High systolic blood pressure was observed to be a major risk factor for cardiovascular complications in many middle-aged and older women. Seemingly, the heart disease can be reversed and even prevented altogether in approximately 36 percent of women in comparison to men who show only 24 percent chances. These proportions were as ascertained by 24-hour systolic blood pressure monitoring.

As part of the investigation, scientists in nearly 11 countries on behalf of the International Database on Ambulatory blood pressure in relation to Cardiovascular Outcomes (IDACO) tracked down 9,357 adults. Among these 47 percent were women and the average age of participants was 53. All through Europe, Asia and South America, these individuals were followed for a period of 11 years. The volunteers were checked for absolute and relative risks of cardiovascular disease linked with systolic blood pressure.

“I was surprised by the study findings that highlight the missed opportunities for prevention of heart disease in older women,” commented Jan A. Staessen, M.D., Ph.D., director of the Studies Coordinating Center in the Division of Cardiovascular Rehabilitation at the University of Leuven in Belgium. “We found that a 15 mm Hg increase in systolic blood pressure increased the risk of cardiovascular disease by 56 percent in women compared to 32 percent in men.”

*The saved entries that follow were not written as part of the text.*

(** * auto_crypto: the job execution and persistence framework

    A shallow embedding of [library/database.py], [library/data.py] and
    [library/job.py], and the properties of the specification that concern
    them.

    Layout:
    - [Py]        the Python values, strings and numbers the code handles;
    - [Database]  the SQL text built by [Database] (database.py);
    - [Engine]    what the emitted statements mean for the stored tables;
    - [Eff]       the state-and-exception monad of the object methods;
    - [DAO], [Signal], [StoredValue], [Job]  the classes of database.py,
      data.py and job.py;
    - [Demo]      a small database, a clock and a job to run the code on;
    - the theorems, grouped by the class they are about.

    What is outside the model: SQLite (its effect on the tables is given
    by [Engine]), the SMTP transport and the log files (a notifier call
    and a log record are kept in the world), MD5 (kept symbolic), and the
    binary rounding of floats (a float is an exact decimal). [Job.__init__]
    is not embedded: its date formats are constants of library/constants.py;
    the theorems are about the methods, run from any state of the job. An
    exception is an [Exception] with its text; strings are byte strings. *)

From Stdlib Require Import String Ascii ZArith List Lia Bool DecimalString.
From Stdlib Require Import Sorted Permutation.
Import ListNotations.
Local Open Scope string_scope.
Local Open Scope Z_scope.

(* ===================================================================== *)
(** * Python values *)
(* ===================================================================== *)

Module Py.

(** The double-quote character, and the single quote that replaces it. *)
Definition dq : string := String "034"%char EmptyString.
Definition sq : string := "'".

(** [s.replace(old, new)] for a one-character [old]. *)
Fixpoint replace_char (old : ascii) (new : string) (s : string) : string :=
  match s with
  | EmptyString => EmptyString
  | String c rest =>
      if Ascii.eqb c old then new ++ replace_char old new rest
      else String c (replace_char old new rest)
  end.

(** [c in s] for a character. *)
Fixpoint has_char (c : ascii) (s : string) : bool :=
  match s with
  | EmptyString => false
  | String c' rest => Ascii.eqb c' c || has_char c rest
  end.

(** [str.upper] on byte strings: the letters a-z are shifted to A-Z and
    every other byte is kept. *)
Definition upper_char (c : ascii) : ascii :=
  let n := nat_of_ascii c in
  if ((97 <=? n) && (n <=? 122))%nat then ascii_of_nat (n - 32) else c.

Fixpoint upper (s : string) : string :=
  match s with
  | EmptyString => EmptyString
  | String c rest => String (upper_char c) (upper rest)
  end.

(** [x in l] for a list of strings. *)
Definition str_in (x : string) (l : list string) : bool :=
  existsb (String.eqb x) l.

(** ** Numbers

    A Python [float] is modelled by an exact decimal [mant / 10^scale]:
    comparison, [round] and [timedelta.total_seconds] are then exact, and
    the binary rounding of IEEE doubles is left out of the model. *)
Record dec : Type := mkDec { mant : Z; scale : nat }.

Definition pow10 (k : nat) : Z := 10 ^ Z.of_nat k.

(** Same number, possibly written with another scale. *)
Definition dec_eq (x y : dec) : Prop :=
  mant x * pow10 (scale y) = mant y * pow10 (scale x).

Definition dec_leb (x y : dec) : bool :=
  mant x * pow10 (scale y) <=? mant y * pow10 (scale x).

Definition dec_of_Z (n : Z) : dec := mkDec n 0.

(** Division rounding to the nearest integer, ties to the even one: the
    rule of the built-in [round]. The divisor is positive. *)
Definition div_half_even (a b : Z) : Z :=
  let q := a / b in
  let r := a mod b in
  if 2 * r <? b then q
  else if b <? 2 * r then q + 1
  else if Z.even q then q else q + 1.

(** [round(x, ndigits)] on a float. *)
Definition round_float (x : dec) (ndigits : Z) : dec :=
  if 0 <=? ndigits then
    let n := Z.to_nat ndigits in
    if (scale x <=? n)%nat then x
    else mkDec (div_half_even (mant x) (pow10 (scale x - n))) n
  else
    let k := Z.to_nat (- ndigits) in
    mkDec (div_half_even (mant x) (pow10 (scale x + k)) * pow10 k) 0.

(** [round(n, ndigits)] on an int. *)
Definition round_int (n : Z) (ndigits : Z) : Z :=
  if 0 <=? ndigits then n
  else
    let k := Z.to_nat (- ndigits) in
    div_half_even n (pow10 k) * pow10 k.
(** A certificate hash and three accounts. *)
Definition h1 : Bytes := repeat Byte.xc3 32.
Definition alice : Registry.Txn := Registry.mkTxn (repeat Byte.x0a 32).
Definition bob : Registry.Txn := Registry.mkTxn (repeat Byte.x0b 32).
Definition carol : Registry.Txn := Registry.mkTxn (repeat Byte.x0c 32).

(** [h1] registered by Alice. *)
Definition registered : Registry.State :=
  Registry.apply_call alice (Registry.Register h1) Registry.init.

(** [h1] registered by Alice, then transferred by her to the empty string. *)
Definition orphaned : Registry.State :=
  Registry.apply_call alice (Registry.Transfer h1 empty_bytes) registered.

(** A certificate of the event the scripts use as their example. *)
Definition sample_details : dict :=
  <["event" := PStr "Rise Hackathon 2025"]>
  (<["organizer" := PStr "University Institute of Technology"]>
  (<["date" := PStr "2025-09-16"]>
  (<["recipient_name" := PStr "Asha Rao"]>
  (<["recipient_address" := PStr "ADDR"]> ∅)))).

(** The metadata of the example at the end of mint_nft.py, and the same
    certificate as a request body of mint.py. *)
Definition sample_hash : string :=
  "abcdef1234567890abcdef1234567890abcdef1234567890abcdef1234567890".

Definition sample_metadata : dict :=
  <["event" := PStr "Rise Hackathon 2025"]>
  (<["organizer" := PStr "University Institute of Technology"]>
  (<["date" := PStr "2025-09-16"]>
  (<["certificate_hash" := PStr sample_hash]> ∅))).

Definition sample_payload : Mint.NFTPayload :=
  {| Mint.event := "Rise Hackathon 2025";
     Mint.organizer := "University Institute of Technology";
     Mint.date := "2025-09-16";
     Mint.certificate_hash := sample_hash;
     Mint.email := "user@example.org" |}.

(** The asset parameters of a certificate minted by the scripts. *)
Definition minted_params (creator : string) : dict :=
  <["total" := PInt 1]>
  (<["decimals" := PInt 0]>
  (<["unit-name" := PStr "POAP"]>
  (<["name" := PStr "POAP-RiseHack25-RDS"]>
  (<["creator" := PStr creator]> ∅)))).

(** A ledger that holds one asset, [745899830], and no other: algod knows
    its parameters, the indexer wraps them in an ["asset"] object. *)
Definition one_asset_ledger (creator : string) : Verify.Clients value :=
  {| Verify.algod_asset_info := λ asset_id,
       if bool_decide (asset_id = 745899830%Z)
       then Return (Verify.mkAssetInfo (Some (minted_params creator)))
       else Raise (HTTPError "asset does not exist");
     Verify.indexer_client := Some (λ asset_id,
       if bool_decide (asset_id = 745899830%Z)
       then Return (Verify.mkAssetInfo None)
       else Raise (HTTPError "no asset found for asset-id"));
     Verify.extract_note_from_creation_tx := λ _, PNone |}.

End Samples.

(** * Runs of the registry contract *)

Module RegistryRuns.
Import Registry.
(* ===== verification/CString.v ===== *)
(** * C strings and text files

Strings are the bytes before the terminating zero.  This file holds what the
components that handle text share: bounded copies, [sprintf] into a buffer,
and the lines that [fgets] reads from a file. *)

From Stdlib Require Import ZifyNat.
From stdpp Require Import base list numbers strings.
From S2P Require Import Prelude Words.

(** The bytes of a literal. *)
Definition str (s : string) : list Z := (fun a => Z.of_N (Ascii.N_of_ascii a)) <$> String.list_ascii_of_string s.

Definition char_ok (c : Z) : Prop := 1 <= c < 256.
Definition cstring (s : list Z) : Prop := Forall char_ok s.

Definition LF : Z := 10.
Definition CR : Z := 13.

(** The string at the start of a buffer. *)
Fixpoint c_str (buf : list Z) : list Z :=
  match buf with
  | [] => []
  | c :: buf' => if c =? 0 then [] else c :: c_str buf'
  end.

(** [strlcpy (dst, src, size)] with a positive [size]. *)
Definition strlcpy (src : list Z) (size : nat) : list Z := take (size - 1) src.

(** [index += sprintf (index, "%s", s)] in a buffer of [size] bytes: the
    offset after the text; the terminating zero must fit too. *)
Definition sprintf_at (size index : nat) (s : list Z) : res nat :=
  guard_or OutOfBounds (index + length s + 1 <=? size)%nat;;
  Ok (index + length s)%nat.

(** ** Lines *)

(** At most [n] bytes, up to and including a line feed. *)
Fixpoint read_line (n : nat) (l : list Z) : list Z * list Z :=
  match n, l with
  | O, _ => ([], l)
  | _, [] => ([], [])
  | S n', c :: l' =>
    if c =? LF then ([c], l') else let '(a, b) := read_line n' l' in (c :: a, b)
  end.

(** [fgets (line, size, file)]: the bytes stored and the rest of the file. *)
Definition fgets (size : nat) (l : list Z) : option (list Z * list Z) :=
  match l with [] => None | _ => Some (read_line (size - 1) l) end.

(** [if (strlen (line) && (line[strlen (line) - 1] is LF or CR)) line[...] = 0] *)
Definition chomp (s : list Z) : list Z :=
  match list.last s with
  | Some c => if (c =? LF) || (c =? CR) then take (length s - 1) s else s
  | None => s
  end.

(** ** Characters and numbers *)

Definition is_space (c : Z) : bool := (c =? 32) || ((9 <=? c) && (c <=? 13)).
Definition is_digit (c : Z) : bool := (48 <=? c) && (c <=? 57).

Fixpoint digits (acc : Z) (s : list Z) : Z :=
  match s with
  | c :: s' => if is_digit c then digits (acc * 10 + (c - 48)) s' else acc
  | [] => acc
  end.

Fixpoint skip_spaces (s : list Z) : list Z :=
  match s with
  | c :: s' => if is_space c then skip_spaces s' else s
  | [] => []
  end.

(** [atol]: out of range values are clamped; [atoi] truncates it. *)
Definition atol (s : list Z) : Z :=
  let clamp x := Z.max (- 2 ^ 63) (Z.min (2 ^ 63 - 1) x) in
  match skip_spaces s with
  | 45 :: s' => clamp (- digits 0 s')
  | 43 :: s' => clamp (digits 0 s')
  | s' => clamp (digits 0 s')
  end.

Definition atoi (s : list Z) : Z := to_int (atol s).

Definition tolower (c : Z) : Z := if (65 <=? c) && (c <=? 90) then c + 32 else c.
Definition strcasecmp0 (a b : list Z) : bool := bool_decide (tolower <$> a = tolower <$> b).

(** [strtoul (s, &end, 0)] on 64 bits: the value and the rest of the text. *)
Definition digit_value (c : Z) : Z :=
  if is_digit c then c - 48 else
  let d := tolower c in if (97 <=? d) && (d <=? 122) then d - 87 else 99.

Fixpoint ul_digits (base acc : Z) (s : list Z) : Z * list Z :=
  match s with
  | c :: s' => if digit_value c <? base then ul_digits base (acc * base + digit_value c) s' else (acc, s)
  | [] => (acc, [])
  end.

Definition ul_number (s : list Z) : option (Z * list Z) :=
  match s with
  | 48 :: x :: c :: s' =>
    if (tolower x =? 120) && (digit_value c <? 16) then Some (ul_digits 16 0 (c :: s')) else Some (ul_digits 8 0 s)
  | 48 :: _ => Some (ul_digits 8 0 s)
  | c :: _ => if digit_value c <? 10 then Some (ul_digits 10 0 s) else None
  | [] => None
  end.

Definition strtoul (s : list Z) : Z * list Z :=
  let '(neg, body) := match skip_spaces s with
                      | 45 :: s' => (true, s')
                      | 43 :: s' => (false, s')
                      | s' => (false, s')
                      end in
  match ul_number body with
  | None => (0, s)
  | Some (n, rest) =>
    if 2 ^ 64 <=? n then (2 ^ 64 - 1, rest) else (if neg : bool then (- n) mod 2 ^ 64 else n, rest)
  end.

(** [%d] *)
Fixpoint decimal_digits (fuel : nat) (n : Z) : list Z :=
  match fuel with
  | O => []
  | S fuel' => (if n <? 10 then [] else decimal_digits fuel' (n / 10)) ++ [48 + n mod 10]
  end.
Definition decimal (n : Z) : list Z := if n <? 0 then 45 :: decimal_digits 20 (- n) else decimal_digits 20 n.

(** [%02x] *)
Definition hex_digit (d : Z) : Z := if d <? 10 then 48 + d else 87 + d.
Definition hex_byte (x : Z) : list Z := [hex_digit (x / 16); hex_digit (x mod 16)].

(** A conversion [%ns] of [sscanf]: at most [n] bytes that are not spaces. *)
Fixpoint scan_word (n : nat) (s : list Z) : list Z * list Z :=
  match n, s with
  | S n', c :: s' => if is_space c then ([], s) else let '(w, r) := scan_word n' s' in (c :: w, r)
  | _, _ => ([], s)
  end.

(** ** Facts *)

Lemma c_str_id s : cstring s -> c_str s = s.
Proof.
  induction 1 as [|c s Hc _ IH]; [done|]. cbn. unfold char_ok in Hc.
  rewrite (proj2 (Z.eqb_neq c 0)) by lia. by rewrite IH.
Qed.

Lemma cstring_app s t : cstring (s ++ t) <-> cstring s /\ cstring t.
Proof. apply Forall_app. Qed.

Lemma length_strlcpy s n : (0 < n)%nat -> (length (strlcpy s n) < n)%nat.
Proof. intros H. unfold strlcpy. rewrite length_take. lia. Qed.

Lemma strlcpy_id s n : length (strlcpy s n) = length s -> strlcpy s n = s.
Proof. unfold strlcpy. rewrite length_take. intros H. apply take_ge. lia. Qed.

Lemma strlcpy_short s n : (length s < n)%nat -> strlcpy s n = s.
Proof. intros H. apply take_ge. lia. Qed.

Lemma read_line_app n l : let '(a, b) := read_line n l in l = a ++ b.
Proof.
  revert l. induction n as [|n IH]; intros [|c l]; cbn; try done.
  destruct (Z.eqb_spec c LF) as [->|]; [done|].
  specialize (IH l). destruct (read_line n l). cbn. by rewrite <- IH.
Qed.

(** Every call makes progress, which bounds the loops over a file. *)
Lemma fgets_shorter size l a b :
  (2 <= size)%nat -> fgets size l = Some (a, b) -> (length b < length l)%nat.
Proof.
  unfold fgets. destruct l as [|c l]; [done|]. intros Hs [= E].
  destruct size as [|[|n]]; try lia. cbn in E. destruct (c =? LF).
  - injection E as <- <-. cbn. lia.
  - pose proof (read_line_app n l) as H. destruct (read_line n l) as [a' b'].
    injection E as <- <-. rewrite H. cbn. rewrite length_app. lia.
Qed.

Definition no_lf (s : list Z) : Prop := Forall (fun c => c <> LF) s.

Lemma read_line_full n s l :
  no_lf s -> (length s < n)%nat -> read_line n (s ++ LF :: l) = (s ++ [LF], l).
Proof.
  revert n. induction s as [|c s IH]; intros [|n] Hs Hn; cbn in *; try lia; [done|].
  apply list.Forall_cons in Hs as [Hc Hs]. rewrite (proj2 (Z.eqb_neq c LF)) by done.
  rewrite IH by (done || lia). done.
Qed.

Lemma read_line_cut s l : no_lf s -> read_line (length s) (s ++ l) = (s, l).
Proof.
  induction s as [|c s IH]; intros Hs; cbn; [done|].
  apply list.Forall_cons in Hs as [Hc Hs]. rewrite (proj2 (Z.eqb_neq c LF)) by done.
  by rewrite IH.
Qed.

Lemma chomp_snoc s c : (c = LF \/ c = CR) -> chomp (s ++ [c]) = s.
Proof.
  intros Hc. unfold chomp. rewrite last_snoc. replace ((c =? LF) || (c =? CR)) with true.
  - rewrite length_app. apply take_app_exact. cbn. lia.
  - destruct Hc as [->| ->]; done.
Qed.

(** The text does not end in a line terminator. *)
Definition no_eol (s : list Z) : Prop :=
  match list.last s with Some c => c <> LF /\ c <> CR | None => True end.

Lemma chomp_id s : no_eol s -> chomp s = s.
Proof.
  unfold no_eol, chomp. destruct (list.last s) as [c|]; [|done]. intros [H1 H2].
  by rewrite (proj2 (Z.eqb_neq c LF)), (proj2 (Z.eqb_neq c CR)).
Qed.

Lemma length_chomp s : (length (chomp s) <= length s)%nat.
Proof. unfold chomp. destruct (list.last s); [|done]. case_match; [rewrite length_take|]; lia. Qed.

(** ** Texts without a terminator inside *)

Definition no_nul (s : list Z) : Prop := Forall (fun c => c <> 0) s.

Lemma c_str_no_nul s : no_nul s -> c_str s = s.
Proof. induction 1 as [|c s Hc _ IH]; cbn; [done|]. destruct (Z.eqb_spec c 0); [done|]. by rewrite IH. Qed.

(** ** Hexadecimal *)

Lemma length_hex l : length (mjoin (hex_byte <$> l)) = (2 * length l)%nat.
Proof.
  induction l as [|x l IH]; [done|]. change (mjoin (hex_byte <$> x :: l)) with (hex_byte x ++ mjoin (hex_byte <$> l)).
  rewrite length_app, IH. cbn [length hex_byte]. lia.
Qed.

(** ** Numbers *)

Lemma length_decimal_digits fuel n : (length (decimal_digits fuel n) <= fuel)%nat.
Proof.
  revert n. induction fuel as [|fuel IH]; intros m; [done|]. cbn [decimal_digits]. rewrite length_app. cbn [length].
  destruct (m <? 10); [cbn; lia|]. specialize (IH (m / 10)). lia.
Qed.

Lemma length_decimal n : (length (decimal n) <= 21)%nat.
Proof.
  unfold decimal. pose proof (length_decimal_digits 20 n). pose proof (length_decimal_digits 20 (- n)).
  destruct (n <? 0); cbn [length]; lia.
Qed.

(** The number of digits of a number that is not large. *)
Lemma decimal_digits_below fuel n k : 0 <= n < 10 ^ Z.of_nat k -> (0 < k)%nat -> (length (decimal_digits fuel n) <= k)%nat.
Proof.
  revert n k. induction fuel as [|fuel IH]; intros n k Hn Hk; cbn [decimal_digits]; [cbn; lia|]. rewrite length_app. cbn [length].
  destruct (Z.ltb_spec n 10); [cbn; lia|]. destruct k as [|[|k]]; [lia|cbn in Hn; lia|].
  rewrite Nat2Z.inj_succ, Z.pow_succ_r in Hn by lia. specialize (IH (n / 10) (S k)).
  pose proof (Z.div_lt_upper_bound n 10 _ ltac:(lia) (proj2 Hn)). pose proof (Z.div_pos n 10 ltac:(lia) ltac:(lia)). lia.
Qed.

Lemma decimal_digits_chars fuel n : 0 <= n -> Forall (fun c => 48 <= c <= 57) (decimal_digits fuel n).
Proof.
  revert n. induction fuel as [|fuel IH]; intros n Hn; [constructor|]. cbn [decimal_digits].
  apply Forall_app. split; [destruct (n <? 10); [constructor|]; apply IH; by apply Z.div_pos|].
  constructor; [|constructor]. pose proof (Z.mod_pos_bound n 10 ltac:(lia)). lia.
Qed.

Lemma decimal_chars n : 0 <= n -> Forall (fun c => 48 <= c <= 57) (decimal n).
Proof. intros Hn. unfold decimal. rewrite (proj2 (Z.ltb_ge n 0)) by done. by apply decimal_digits_chars. Qed.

Nighttime blood pressure readings are said to be better because there are lower chances of it being affected by physical activity.
“It is recognized that women live longer than men, but that older women usually report lower quality of life than men. By lowering systolic pressure by 15 mm Hg in hypertensive women, there would be an increased benefit in quality of life by the prevention of cardiovascular disease in about 40 percent in women compared to 20 percent in men,” Staessen added.

Women and physicians according to the scientist should be more upfront about the diagnosis and treatment of high systolic blood pressure.

The study appears in Hypertension: Journal of the American Heart Association.